- _Problem details_
Up to and including the line with "rewrite activate_version_read.", please set down the entries below exactly, starting from the first line.

Saved entries

++++++++++

Lemma activate_version_cases a v e req t d res d' :
  activate_version a v e req t d = inr (res, d') →
  (act_applied res = false ∧ d' = d) ∨
  ∃ ver ag, agent_versions d !! v = Some ver ∧ v_agent_id ver = a ∧
    v_status ver ≠ VersionStatus.DISABLED ∧ agents d !! a = Some ag ∧
    (req = false ∨ ag_default_version_id ag = e) ∧
    let ag' := agent_with (ag_status ag) (Some v) (now t) ag in
    res = MkActivation true (Some ag') None ∧
    d' = set_versions (<[v := version_with VersionStatus.ACTIVE ver]> (agent_versions d))
           (set_agents (<[a := ag']> (agents d)) d).
Proof.
  rewrite activate_version_read.
  intros [?|(ver & ag & Hv & Ha & Hs & Hag & Hcas & -> & ->)]%activate_read_cases; [by left|right].
  exists ver, ag. split_and!; try done. cbv zeta. split; [done|].
  f_equal. apply map_eq. intros i.
  destruct (decide (i = v)) as [->|Hne].
  - by rewrite lookup_insert_eq, lookup_alter_eq, Hv.
  - by rewrite lookup_insert_ne, lookup_alter_ne by done.
Qed.

Lemma admin_changes op t d u d' : run_admin op t d = inr (u, d') → changes d d'.
Proof.
  destruct op as [te name desc|a s|a spec caps cfg ma mx st|v s|a v e req|te rt a
    |te name ty cfg desc|i s|v i|v i]; simpl.
  - intros (row & d1 & H & [= _ <-])%bind_ok. unfold create_agent in H. rewrite bind_run in H.
    cbn [ask] in H. rewrite bind_run in H. cbn [get] in H. cbv zeta in H.
    case_bool_decide as Hn; [done|]. case_bool_decide as Hi; [done|].
    case_bool_decide as Ht; [done|]. injection H as _ <-. apply changes_one, ch_agent_new; [| |done].
    + by apply eq_None_not_Some.
    + by apply not_eq_None_Some.
  - intros (row & d1 & H & [= _ <-])%bind_ok. unfold set_agent_status in H. rewrite bind_run in H.
    cbn [ask] in H. rewrite bind_run in H. cbn [get] in H.
    destruct (agents d !! a) as [ag|] eqn:Ha; injection H as _ <-; [|apply chs_refl].
    apply changes_one, ch_agent; [done|]. by left.
  - intros (row & d1 & H & [= _ <-])%bind_ok.
    apply create_version_inv in H as (-> & -> & Ha & He & Hn). by apply changes_one, ch_version_new.
  - intros (row & d1 & H & [= _ <-])%bind_ok. unfold set_version_status in H. rewrite bind_run in H.
    cbn [get] in H. destruct (agent_versions d !! v) eqn:Hv; injection H as _ <-; [|apply chs_refl].
    by apply changes_one, ch_version.
  - intros (row & d1 & H & [= _ <-])%bind_ok.
    apply activate_version_cases in H as [[_ ->]|(ver & ag & Hv & Hva & _ & Ha & _ & _ & ->)];
      [apply chs_refl|].
    eapply chs_step; [|apply changes_one].
    + apply (ch_agent d t a ag (ag_status ag) (Some v)); [done|]. intros v' [= <-]. right. exists ver. by split.
    + by apply (ch_version (set_agents _ d)).
  - unfold set_route. rewrite bind_run. cbn [ask]. rewrite bind_run. cbn [get].
    case_bool_decide as Hte; [done|]. case_bool_decide as Ha; [done|]. intros [= _ <-].
    apply changes_one. eapply ch_route; [| |done..]; by apply not_eq_None_Some.
  - intros (row & d1 & H & [= _ <-])%bind_ok. unfold create_tool in H. rewrite bind_run in H.
    cbn [ask] in H. rewrite bind_run in H. cbn [get] in H. cbv zeta in H.
    case_bool_decide as Hn; [done|]. case_bool_decide as Hi; [done|].
    case_bool_decide as Ht; [done|]. injection H as _ <-. apply changes_one, ch_tool_new; [| |done].
    + by apply eq_None_not_Some.
    + by apply not_eq_None_Some.
  - intros (row & d1 & H & [= _ <-])%bind_ok. unfold set_tool_status in H. rewrite bind_run in H.
    cbn [get] in H. destruct (tools d !! i) eqn:Hi; injection H as _ <-; [|apply chs_refl].
    by apply changes_one, ch_tool.
  - unfold grant_tool. rewrite bind_run. cbn [ask]. rewrite bind_run. cbn [get].
    case_bool_decide; [intros [= _ <-]; apply chs_refl|]. case_bool_decide as Hv; [done|].
    case_bool_decide as Hi; [done|]. intros [= _ <-]. apply changes_one, ch_grant;
      by apply not_eq_None_Some.
  - intros (row & d1 & H & [= _ <-])%bind_ok. unfold revoke_grant in H. rewrite bind_run in H.
    cbn [get] in H. injection H as _ <-. apply changes_one, ch_revoke.
Qed.

(** ** The invariant *)

Record registry_ok (d : db) : Prop := {
  rg_agents : ∀ i a, agents d !! i = Some a → ag_id a = i;
  rg_names : ∀ i j a b, agents d !! i = Some a → agents d !! j = Some b →
    ag_tenant_id a = ag_tenant_id b → ag_name a = ag_name b → i = j;
  rg_default : ∀ i a v, agents d !! i = Some a → ag_default_version_id a = Some v →
    ∃ r, agent_versions d !! v = Some r ∧ v_agent_id r = i;
  rg_versions : ∀ i v, agent_versions d !! i = Some v →
    v_id v = i ∧ is_Some (agents d !! v_agent_id v) ∧ version_error v = None;
  rg_dense : versions_dense d;
  rg_routes : ∀ k r, agent_routes d !! k = Some r →
    k = (ro_tenant_id r, ro_request_type r) ∧ is_Some (agents d !! ro_agent_id r);
  rg_tools : tools_ok d;
  rg_grants : ∀ v i g, agent_version_tool_grants d !! (v, i) = Some g →
    is_Some (agent_versions d !! v) ∧ is_Some (tools d !! i);
}.

Lemma registry_ok_empty : registry_ok empty_db.
Proof. by repeat (split || intros ?). Qed.

Lemma registry_ok_ext d d' : registry d' = registry d → registry_ok d → registry_ok d'.
Proof.
  unfold registry. intros [= H1 H2 H3 H4 H5] [].
  assert (∀ a, versions_of d' a = versions_of d a) as Hv by (intros a; unfold versions_of; by rewrite H2).
  split; rewrite ?H1, ?H2, ?H3, ?H4, ?H5; try done.
  - intros a. rewrite Hv. apply rg_dense0.
  - destruct rg_tools0. split; rewrite ?H4, ?H5; done.
Qed.

Lemma tools_ok_ext d d' :
  tools d' = tools d → agent_version_tool_grants d' = agent_version_tool_grants d →
  tools_ok d → tools_ok d'.
Proof. intros H1 H2 []. split; rewrite ?H1, ?H2; done. Qed.

(** Discharge the parts of the invariant a change does not reach. *)
Ltac registry_rest :=
  try done;
  try match goal with
      | H : tools_ok ?d |- tools_ok _ => refine (tools_ok_ext d _ _ _ H); reflexivity
      end.

Lemma not_taken {A} (P : A → Prop) (m : gmap uuid A) i a :
  ¬ Exists P (rows m) → m !! i = Some a → ¬ P a.
Proof. intros Hn Hi HP. apply Hn, Exists_exists. exists a. split; [|done]. apply elem_of_rows. eauto. Qed.

Lemma agent_new_ok d t te name desc :
  registry_ok d → agents d !! new_uuid t = None →
  ¬ Exists (λ a, ag_tenant_id a = te ∧ ag_name a = name) (rows (agents d)) →
  registry_ok (set_agents (<[new_uuid t :=
    MkAgent (new_uuid t) te name desc AgentStatus.ACTIVE None (now t) (now t)]> (agents d)) d).
Proof.
  intros [] Hn Hex. split; simpl; registry_rest.
  - intros i a [[<- <-]|[_ Hi]]%lookup_insert_Some; eauto.
  - intros i j a b [[<- <-]|[Hi Ha]]%lookup_insert_Some [[<- <-]|[Hj Hb]]%lookup_insert_Some;
      simpl; intros Hte Hnm; [done| | |by eauto].
    + by destruct (not_taken _ _ _ _ Hex Hb).
    + by destruct (not_taken _ _ _ _ Hex Ha).
  - intros i a v [[<- <-]|[_ Hi]]%lookup_insert_Some; [done|eauto].
  - intros i v Hv. destruct (rg_versions0 _ _ Hv) as (? & ? & ?). split_and!; try done.
    apply lookup_insert_is_Some'. by right.
  - intros k r Hr. destruct (rg_routes0 _ _ Hr) as [? ?]. split; [done|].
    apply lookup_insert_is_Some'. by right.
Qed.

Lemma agent_change_ok d t i a s dv :
  registry_ok d → agents d !! i = Some a →
  (∀ v, dv = Some v → ag_default_version_id a = Some v ∨
     ∃ r, agent_versions d !! v = Some r ∧ v_agent_id r = i) →
  registry_ok (set_agents (<[i := agent_with s dv (now t) a]> (agents d)) d).
Proof.
  intros [] Ha Hdv. split; simpl; registry_rest.
  - intros j b [[<- <-]|[_ Hj]]%lookup_insert_Some; simpl; eauto.
  - intros j k b c [[<- <-]|[Hj Hb]]%lookup_insert_Some [[<- <-]|[Hk Hc]]%lookup_insert_Some;
      simpl; eauto.
  - intros j b v [[<- <-]|[_ Hj]]%lookup_insert_Some; simpl; [|eauto].
    intros Hv. destruct (Hdv _ Hv) as [?|?]; eauto.
  - intros j v Hv. destruct (rg_versions0 _ _ Hv) as (? & ? & ?). split_and!; try done.
    apply lookup_insert_is_Some'. by right.
  - intros k r Hr. destruct (rg_routes0 _ _ Hr) as [? ?]. split; [done|].
    apply lookup_insert_is_Some'. by right.
Qed.

Lemma version_new_ok d t a spec caps cfg ma mx st :
  registry_ok d → is_Some (agents d !! a) →
  version_error (new_version t d a spec caps cfg ma mx st) = None →
  agent_versions d !! new_uuid t = None →
  registry_ok (set_versions (<[new_uuid t := new_version t d a spec caps cfg ma mx st]>
    (agent_versions d)) d).
Proof.
  intros [] Ha He Hn. split; simpl; registry_rest.
  - intros i b v Hb Hv. destruct (rg_default0 _ _ _ Hb Hv) as (r & Hr & ?). exists r.
    split; [|done]. rewrite lookup_insert_ne; [done|]. congruence.
  - intros i v [[<- <-]|[_ Hv]]%lookup_insert_Some; [by split_and!|eauto].
  - by apply dense_create.
  - intros v i g Hg. destruct (rg_grants0 _ _ _ Hg) as [? ?]. split; [|done].
    apply lookup_insert_is_Some'. by right.
Qed.

Lemma version_change_ok d i v s :
  registry_ok d → agent_versions d !! i = Some v →
  registry_ok (set_versions (<[i := version_with s v]> (agent_versions d)) d).
Proof.
  intros [] Hv. split; simpl; registry_rest.
  - intros j b w Hb Hw. destruct (rg_default0 _ _ _ Hb Hw) as (r & Hr & ?).
    destruct (decide (w = i)) as [->|Hne]; [rewrite lookup_insert_eq|rewrite lookup_insert_ne by done];
      [|eauto]. simplify_eq. eexists. split; [done|]. done.
  - intros j w [[<- <-]|[_ Hw]]%lookup_insert_Some; [|eauto]. exact (rg_versions0 _ _ Hv).
  - by apply dense_status.
  - intros w j g Hg. destruct (rg_grants0 _ _ _ Hg) as [? ?]. split; [|done].
    apply lookup_insert_is_Some'. by right.
Qed.

Lemma tool_new_ok d t te name desc ty cfg :
  registry_ok d → tools d !! new_uuid t = None →
  ¬ Exists (λ r, tl_tenant_id r = te ∧ tl_name r = name) (rows (tools d)) →
  registry_ok (set_tools (<[new_uuid t :=
    MkTool (new_uuid t) te name desc ty cfg ToolStatus.ACTIVE (now t)]> (tools d)) d).
Proof.
  intros [] Hn Hex. destruct rg_tools0. split; simpl; registry_rest.
  - split; simpl; [| |done].
    + intros i r [[<- <-]|[_ Hi]]%lookup_insert_Some; eauto.
    + intros i j a b [[<- <-]|[Hi Ha]]%lookup_insert_Some [[<- <-]|[Hj Hb]]%lookup_insert_Some;
        simpl; intros Hte Hnm; [done| | |by eauto].
      * by destruct (not_taken _ _ _ _ Hex Hb).
      * by destruct (not_taken _ _ _ _ Hex Ha).
  - intros v i g Hg. destruct (rg_grants0 _ _ _ Hg) as [? ?]. split; [done|].
    apply lookup_insert_is_Some'. by right.
Qed.

Lemma tool_change_ok d i r s :
  registry_ok d → tools d !! i = Some r →
  registry_ok (set_tools (<[i := tool_with s r]> (tools d)) d).
Proof.
  intros [] Hr. destruct rg_tools0. split; simpl; registry_rest.
  - split; simpl; [| |done].
    + intros j b [[<- <-]|[_ Hj]]%lookup_insert_Some; simpl; eauto.
    + intros j k b c [[<- <-]|[Hj Hb]]%lookup_insert_Some [[<- <-]|[Hk Hc]]%lookup_insert_Some;
        simpl; eauto.
  - intros v j g Hg. destruct (rg_grants0 _ _ _ Hg) as [? ?]. split; [done|].
    apply lookup_insert_is_Some'. by right.
Qed.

++++++++++

- _Exercise result_
Lemma activate_version_cases a v e req t d res d' :
  activate_version a v e req t d = inr (res, d') →
  (act_applied res = false ∧ d' = d) ∨
  ∃ ver ag, agent_versions d !! v = Some ver ∧ v_agent_id ver = a ∧
    v_status ver ≠ VersionStatus.DISABLED ∧ agents d !! a = Some ag ∧
    (req = false ∨ ag_default_version_id ag = e) ∧
    let ag' := agent_with (ag_status ag) (Some v) (now t) ag in
    res = MkActivation true (Some ag') None ∧
    d' = set_versions (<[v := version_with VersionStatus.ACTIVE ver]> (agent_versions d))
           (set_agents (<[a := ag']> (agents d)) d).
Proof.
  rewrite activate_version_read.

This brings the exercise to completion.